Il mondo del calcio è più corrotto del mondo della politica. Platini è un corrotto?  Si, lo dice il quotidiano The Guardian, come riporta anche l’ANSA: Non esiste un documento ufficiale che certifichi il bonifico, né le ragioni, dei 2 milioni di franchi pagati da Sepp Blatter a Michel Platini al centro dell’indagine condotta dalla procura svizzera e dalla commissione etica della Fifa.

A rivelarlo è oggi il Guardian che cita una fonte anonima a conoscenza dell’avvenuto pagamento. Sia Platini che Blatter – ha raccontato la fonte – hanno dichiarato agli inquirenti che il pagamento è avvenuto in seguito ad un accordo orale, dunque non ratificato da contratto, raggiunto tra i due per i servizi forniti dal capo della Uefa al presidente della Fifa tra il 1998 e il 2002.

Secondo la legge svizzera – ricorda il quotidiano britannico – c’è un limite massimo di cinque anni per richiedere un pagamento, scaduto il quale decade automaticamente il diritto del creditore. Essendo il pagamento avvenuto ben oltre questo limite, l’origine e la ragione dei due milioni di franchi assume nuove e non ancora spiegate incongruenze, conclude il Guardian. (fonte ANSA-riproduzione riservata).

Così, scopri che i controllori sono persino i più corrotti. Davvero ci sono ancora persone che pensano che un dato arbitraggio sia solo casuale? Che certi rigori a te vengono sempre negati e a certe squadre invece vengono sempre dati per colpa della “sudditanza psicologica”?

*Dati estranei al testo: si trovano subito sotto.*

(* ===== verification/GoTimeSpec.v ===== *)
(** What [time.ParseDuration] returns: an [int64], the sum of its parts when
    that fits, and always something. *)
From S2P Require Import Prelude GoStrings GoTime.
#[local] Open Scope string_scope.
#[local] Open Scope list_scope.
#[local] Open Scope Z_scope.

(** * Definitions *)

(** One part of a duration without a fraction: its digits and its unit. *)
Record part := mkPart { pt_digits : list Z; pt_unit : bytes * Z }.

Definition digit_of (k : Z) : ascii := ascii_of_N (Z.to_N (48 + k)).
Definition value_from (x : Z) (ds : list Z) : Z := foldl (λ x k, x * 10 + k) x ds.

Definition part_ok (p : part) : Prop :=
  pt_digits p ≠ [] ∧ Forall (λ k, 0 ≤ k < 10) (pt_digits p) ∧ pt_unit p ∈ unitMap.

Definition part_text (p : part) : bytes := (digit_of <$> pt_digits p) ++ (pt_unit p).1.
Definition part_value (p : part) : Z := value_from 0 (pt_digits p) * (pt_unit p).2.

Definition duration_text (ps : list part) : bytes := ps ≫= part_text.
Definition duration_value (ps : list part) : Z := foldr (λ p x, part_value p + x) 0 ps.

(** * Lemmas *)

(** ** Numbers *)

Lemma digit_of_digit k : 0 ≤ k < 10 → digit (digit_of k) = Some k.
Proof.
  intros Hk. unfold digit, digit_of. rewrite N_ascii_embedding by lia.
  rewrite Z2N.id by lia. destruct (Z.leb_spec 48 (48 + k)); [|lia].
  destruct (Z.leb_spec (48 + k) 57); [|lia]. cbn. f_equal. lia.
Qed.

Lemma num_byte_digit k : 0 ≤ k < 10 → num_byte (digit_of k) = true.
Proof.
  intros Hk. unfold num_byte. rewrite digit_of_digit by done.
  rewrite (bool_decide_eq_true_2 (is_Some _)) by eauto. apply orb_true_r.
Qed.

Lemma num_byte_not_digit c : num_byte c = false → digit c = None ∧ c ≠ "."%char.
Proof.
  unfold num_byte. intros [Hc Hd]%orb_false_elim.
  apply bool_decide_eq_false in Hc, Hd. split; [|done].
  destruct (digit c); [|done]. by destruct Hd.
Qed.

Lemma value_from_le x ds :
  0 ≤ x → Forall (λ k, 0 ≤ k < 10) ds → x ≤ value_from x ds.
Proof.
  revert x. unfold value_from. induction ds as [|k ds IH]; intros x Hx Hds; cbn; [lia|].
  inversion_clear Hds. etrans; [|apply IH; [lia|done]]. lia.
Qed.

Definition stops (s : bytes) : Prop := match s with c :: _ => digit c = None | [] => True end.

Lemma leadingInt_digits x ds s :
  0 ≤ x → Forall (λ k, 0 ≤ k < 10) ds → value_from x ds ≤ 2 ^ 63 → stops s →
  leadingInt x ((digit_of <$> ds) ++ s) = Some (value_from x ds, s).
Proof.
  revert x. induction ds as [|k ds IH]; intros x Hx Hds Hv Hs.
  - cbn [fmap list_fmap app]. destruct s as [|c s]; [done|]. cbn in Hs |- *. by rewrite Hs.
  - inversion_clear Hds. cbn [fmap list_fmap app leadingInt]. rewrite digit_of_digit by done.
    unfold value_from in Hv. cbn [foldl] in Hv. fold (value_from (x * 10 + k) ds) in Hv.
    pose proof (value_from_le (x * 10 + k) ds ltac:(lia) ltac:(done)) as Hle.
    pose proof (Z.div_le_lower_bound (2 ^ 63) 10 x ltac:(lia) ltac:(lia)).
    destruct (Z.ltb_spec (2 ^ 63 / 10) x); [lia|].
    destruct (Z.ltb_spec (2 ^ 63) (x * 10 + k)); [lia|]. apply IH; [lia|done..].
Qed.

Lemma leadingInt_length x s v rest :
  leadingInt x s = Some (v, rest) → (length rest ≤ length s)%nat.
Proof.
  revert x. induction s as [|c s IH]; intros x; cbn; [naive_solver|].
  destruct (digit c); [|naive_solver]. repeat (case_match; [done|]).
  intros Hl%IH. lia.
Qed.

Lemma leadingFraction_length x scale o s f scale' rest :
  leadingFraction x scale o s = (f, scale', rest) → (length rest ≤ length s)%nat.
Proof.
  revert x scale o. induction s as [|c s IH]; intros x scale o; cbn; [naive_solver|].
  destruct (digit c); [|naive_solver]. repeat case_match; intros Hl%IH; lia.
Qed.

Lemma parse_fraction_length s f scale rest post :
  parse_fraction s = (f, scale, rest, post) → (length rest ≤ length s)%nat.
Proof.
  unfold parse_fraction. destruct s as [|c s]; [naive_solver|]. case_match; [|naive_solver].
  destruct (leadingFraction _ _ _ _) as [[f' sc'] r'] eqn:Hl.
  apply leadingFraction_length in Hl. intros [= <- <- <- <-]. cbn. lia.
Qed.

(** ** Units *)

Lemma span_unit_length s u rest : span_unit s = (u, rest) → (length u + length rest = length s)%nat.
Proof.
  revert u rest. induction s as [|c s IH]; intros u rest; cbn; [naive_solver|].
  case_match; [naive_solver|]. destruct (span_unit s) as [u' rest'].
  intros [= <- <-]. cbn. rewrite <-(IH u' rest') by done. lia.
Qed.

Lemma span_unit_app u s :
  Forall (λ c, num_byte c = false) u →
  match s with c :: _ => num_byte c = true | [] => True end → span_unit (u ++ s) = (u, s).
Proof.
  intros Hu Hs. induction Hu as [|c u Hc Hu IH]; cbn.
  - destruct s as [|c s]; [done|]. cbn. by rewrite Hs.
  - by rewrite Hc, IH.
Qed.

Lemma unitMap_spec p :
  p ∈ unitMap →
  unit_of p.1 = Some p.2 ∧ p.1 ≠ [] ∧ Forall (λ c, num_byte c = false) p.1 ∧ 0 < p.2.
Proof.
  intros Hp.
  repeat (apply elem_of_cons in Hp as [->|Hp];
    [split; [by vm_compute|]; split; [done|]; split; [|by vm_compute];
     repeat (constructor; [by vm_compute|]); constructor|]).
  by apply not_elem_of_nil in Hp.
Qed.

(** ** The loop *)

Lemma parse_unit_shorter orig d s d' s' :
  parse_unit orig d s = inl (d', s') → (length s' < length s)%nat ∧ 0 ≤ d' ≤ 2 ^ 63.
Proof.
  unfold parse_unit. destruct s as [|c s0]; [done|]. set (s := c :: s0).
  destruct (num_byte c); cbn [negb]; [|done].
  destruct (leadingInt 0 s) as [[v s1]|] eqn:Hi; [|done].
  apply leadingInt_length in Hi.
  destruct (parse_fraction s1) as [[[f scale] s2] post] eqn:Hf.
  apply parse_fraction_length in Hf.
  case_match; [done|]. destruct (span_unit s2) as [u s3] eqn:Hu.
  apply span_unit_length in Hu.
  destruct (decide (u = [])) as [->|Hne]; [by rewrite bool_decide_eq_true_2|].
  rewrite bool_decide_eq_false_2 by done. assert (length u ≠ 0)%nat by (by destruct u).
  destruct (unit_of u) as [unit|]; [|done]. case_match; [done|]. case_match; [done|].
  destruct (Z.ltb_spec (2 ^ 63)
    ((d + (if 0 <? f then add_fraction (v * unit) f unit scale else v * unit)) mod 2 ^ 64)); [done|].
  intros [= <- <-]. split; [lia|]. split; [|done]. by apply Z.mod_pos_bound.
Qed.

(** The fuel is enough. *)
Lemma parse_units_enough fuel orig d s :
  (length s ≤ fuel)%nat → is_Some (parse_units fuel orig d s).
Proof.
  revert d s. induction fuel as [|fuel IH]; intros d [|c s] Hs; cbn [length parse_units] in *; [by eauto|lia|by eauto|].
  - destruct (parse_unit orig d (c :: s)) as [[d' s']|e] eqn:Hp; [|by eauto].
    apply parse_unit_shorter in Hp as [Hl _]. apply IH. cbn in Hl. lia.
Qed.

Lemma parse_units_bound fuel orig d s d' :
  0 ≤ d ≤ 2 ^ 63 → parse_units fuel orig d s = Some (inl d') → 0 ≤ d' ≤ 2 ^ 63.
Proof.
  revert d s. induction fuel as [|fuel IH]; intros d [|c s] Hd; cbn [parse_units]; [naive_solver..|].
  destruct (parse_unit orig d (c :: s)) as [[d1 s1]|e] eqn:Hp; [|done].
  apply parse_unit_shorter in Hp as [_ Hd1]. by apply IH.
Qed.

(** The result is an [int64]. *)
Lemma ParseDuration_int64 s d : ParseDuration s = inl d → int64_ok d.
Proof.
  unfold ParseDuration, int64_ok. destruct (sign_of (to_bytes s)) as [neg s'].
  repeat case_match; try done; intros [= <-]; try lia;
    match goal with H : parse_units _ _ _ _ = _ |- _ => apply parse_units_bound in H; lia end.
Qed.

(** ** Sums of parts *)

Lemma part_text_head p s :
  part_ok p → ∃ c s', part_text p ++ s = c :: s' ∧ num_byte c = true ∧ digit c ≠ None.
Proof.
  intros (Hne & Hds & _). destruct p as [ds u]. cbn in *. destruct ds as [|k ds]; [done|].
  inversion_clear Hds. cbn. eexists _, _. split; [done|].
  split; [by apply num_byte_digit|]. by rewrite digit_of_digit.
Qed.

Lemma duration_text_head ps :
  Forall part_ok ps → match duration_text ps with c :: _ => num_byte c = true | [] => True end.
Proof.
  intros Hps. destruct Hps as [|p ps Hp Hps]; [done|]. unfold duration_text. cbn.
  destruct (part_text_head p (ps ≫= part_text) Hp) as (c & s' & Heq & Hc & _). by rewrite Heq.
Qed.

Lemma part_value_nonneg p : part_ok p → 0 ≤ part_value p.
Proof.
  intros (_ & Hds & (_ & _ & _ & Hu)%unitMap_spec). unfold part_value.
  pose proof (value_from_le 0 (pt_digits p) ltac:(lia) Hds). nia.
Qed.

Lemma duration_value_nonneg ps : Forall part_ok ps → 0 ≤ duration_value ps.
Proof.
  induction 1 as [|p ps Hp Hps IH]; [done|]. change (0 ≤ part_value p + duration_value ps).
  apply part_value_nonneg in Hp. lia.
Qed.

Lemma parse_part orig d p s :
  part_ok p → 0 ≤ d → d + part_value p ≤ 2 ^ 63 →
  match s with c :: _ => num_byte c = true | [] => True end →
  parse_unit orig d (part_text p ++ s) = inl (d + part_value p, s).
Proof.
  intros Hp Hd Hv Hs. destruct (part_text_head p s Hp) as (c & s' & Heq & Hc & _).
  pose proof (part_value_nonneg p Hp) as Hpos.
  destruct Hp as (Hne & Hds & (Hu & Hu0 & Hub & Hup)%unitMap_spec).
  unfold parse_unit. rewrite Heq, Hc. cbn [negb]. rewrite <-Heq. clear c s' Heq Hc.
  unfold part_text, part_value in *. destruct p as [ds [u unit]]. cbn [pt_digits pt_unit fst snd] in *.
  pose proof (value_from_le 0 ds ltac:(lia) Hds) as Hv0.
  assert (stops (u ++ s)) as Hstops.
  { destruct u as [|c u]; [done|]. inversion_clear Hub. by apply num_byte_not_digit. }
  rewrite <-(assoc_L (++)), leadingInt_digits by (done || lia || nia).
  assert (parse_fraction (u ++ s) = (0, float64_of 1, u ++ s, false)) as ->.
  { destruct u as [|c u]; [done|]. inversion_clear Hub as [|? ? Hc].
    apply num_byte_not_digit in Hc as [_ Hc]. cbn. by rewrite bool_decide_eq_false_2. }
  assert ((length (u ++ s) =? length ((digit_of <$> ds) ++ u ++ s))%nat = false) as ->.
  { apply Nat.eqb_neq. rewrite (length_app (digit_of <$> ds)), length_fmap.
    destruct ds; [done|cbn; lia]. }
  cbn [negb andb]. rewrite span_unit_app by done. rewrite bool_decide_eq_false_2 by done.
  rewrite Hu. rewrite (proj2 (Z.ltb_ge _ _)) by (apply Z.div_le_lower_bound; lia).
  cbn [Z.ltb Z.compare andb]. rewrite Z.mod_small by lia.
  by rewrite (proj2 (Z.ltb_ge _ _)) by lia.
Qed.

Lemma parse_parts fuel orig d ps :
  Forall part_ok ps → 0 ≤ d → d + duration_value ps ≤ 2 ^ 63 →
  (length (duration_text ps) ≤ fuel)%nat →
  parse_units fuel orig d (duration_text ps) = Some (inl (d + duration_value ps)).
Proof.
  intros Hps. revert fuel d. induction Hps as [|p ps Hp Hps IH]; intros fuel d Hd Hv Hf.
  - cbn. destruct fuel; cbn; do 2 f_equal; lia.
  - unfold duration_text in *. cbn [mbind list_bind] in *. fold (duration_text ps) in *.
    cbn [duration_value foldr] in *. fold (duration_value ps) in *.
    pose proof (duration_value_nonneg ps Hps). pose proof (part_value_nonneg p Hp).
    pose proof (parse_part orig d p (duration_text ps) Hp Hd ltac:(lia) (duration_text_head ps Hps)) as Hstep.
    destruct (part_text_head p (duration_text ps) Hp) as (c & s' & Heq & _ & _).
    rewrite Heq in *. destruct fuel as [|fuel]; cbn in Hf; [lia|]. cbn [parse_units].
    rewrite Hstep. apply parse_unit_shorter in Hstep as [Hl _]. cbn in Hl.
    rewrite IH by (lia || (cbn in Hl; lia)). do 2 f_equal. lia.
Qed.

(** A signed sequence of whole numbers with units denotes their sum. *)
Lemma ParseDuration_sum (neg : bool) ps :
  ps ≠ [] → Forall part_ok ps → duration_value ps < 2 ^ 63 →
  ParseDuration (of_bytes ((if neg then ["-"%char] else []) ++ duration_text ps)) =
    inl (if neg then - duration_value ps else duration_value ps).
Proof.
  intros Hne Hps Hv. unfold ParseDuration.
  rewrite String.list_ascii_of_string_of_list_ascii.
  destruct Hps as [|p ps Hp Hps]; [done|].
  assert (Forall part_ok (p :: ps)) as Hall by by constructor.
  pose proof (parse_parts (length (duration_text (p :: ps)))
    ((if neg then ["-"%char] else []) ++ duration_text (p :: ps)) 0 (p :: ps) Hall
    ltac:(lia) ltac:(lia) ltac:(lia)) as Hparse.
  rewrite Z.add_0_l in Hparse. set (text := duration_text (p :: ps)) in *.
  assert (∃ c s', text = c :: s' ∧ digit c ≠ None) as (c & s' & Htext & Hc).
  { destruct (part_text_head p (duration_text ps) Hp) as (c & s' & Heq & _ & Hc).
    exists c, s'. split; [|done]. exact Heq. }
  assert (sign_of ((if neg then ["-"%char] else []) ++ text) = (neg, text)) as ->.
  { destruct neg; [done|]. rewrite Htext. cbn. rewrite !bool_decide_eq_false_2; [done|..];
      intros ->; by destruct Hc. }
  assert (text ≠ ["0"%char]) as Hzero.
  { intros Ht. assert (length text ≠ 1)%nat as Hl; [|by rewrite Ht in Hl].
    subst text. unfold duration_text. cbn. rewrite length_app. unfold part_text.
    rewrite length_app, length_fmap. destruct Hp as (Hd & _ & (_ & Hu & _)%unitMap_spec).
    destruct (pt_digits p), (pt_unit p).1; cbn; try done; lia. }
  rewrite !bool_decide_eq_false_2 by (done || by rewrite Htext). rewrite Hparse.
  destruct neg; [done|]. by rewrite (proj2 (Z.ltb_ge _ _)) by lia.
Qed.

Il termine virgolettato fu coniato da Gianni Brera fu Carlo, tanto tempo fa, ma adesso, appare chiaro che fosse allora – e sia tuttora – una sudditanza di tutt’altro tipo.

Che volete ancora credere che i vertici arbitrali, la Lega Calcio, siano ignari di ciò?

Sarà facile moralismo, ma invece di pensare ai valori dello sport questi pensano ad altri “valori”, uno in particolare.

Altro che: ” l’importante è partecipare” il famoso detto di De Coubertin, l’importante è la “partecipazione” agli utili, al grano…

The Guardian, quotidiano inglese… perché bisogna dirlo, gli inglesi, pur con le loro rogne, qualche rispetto per il giornalismo, quello vero, ancora ce l’hanno.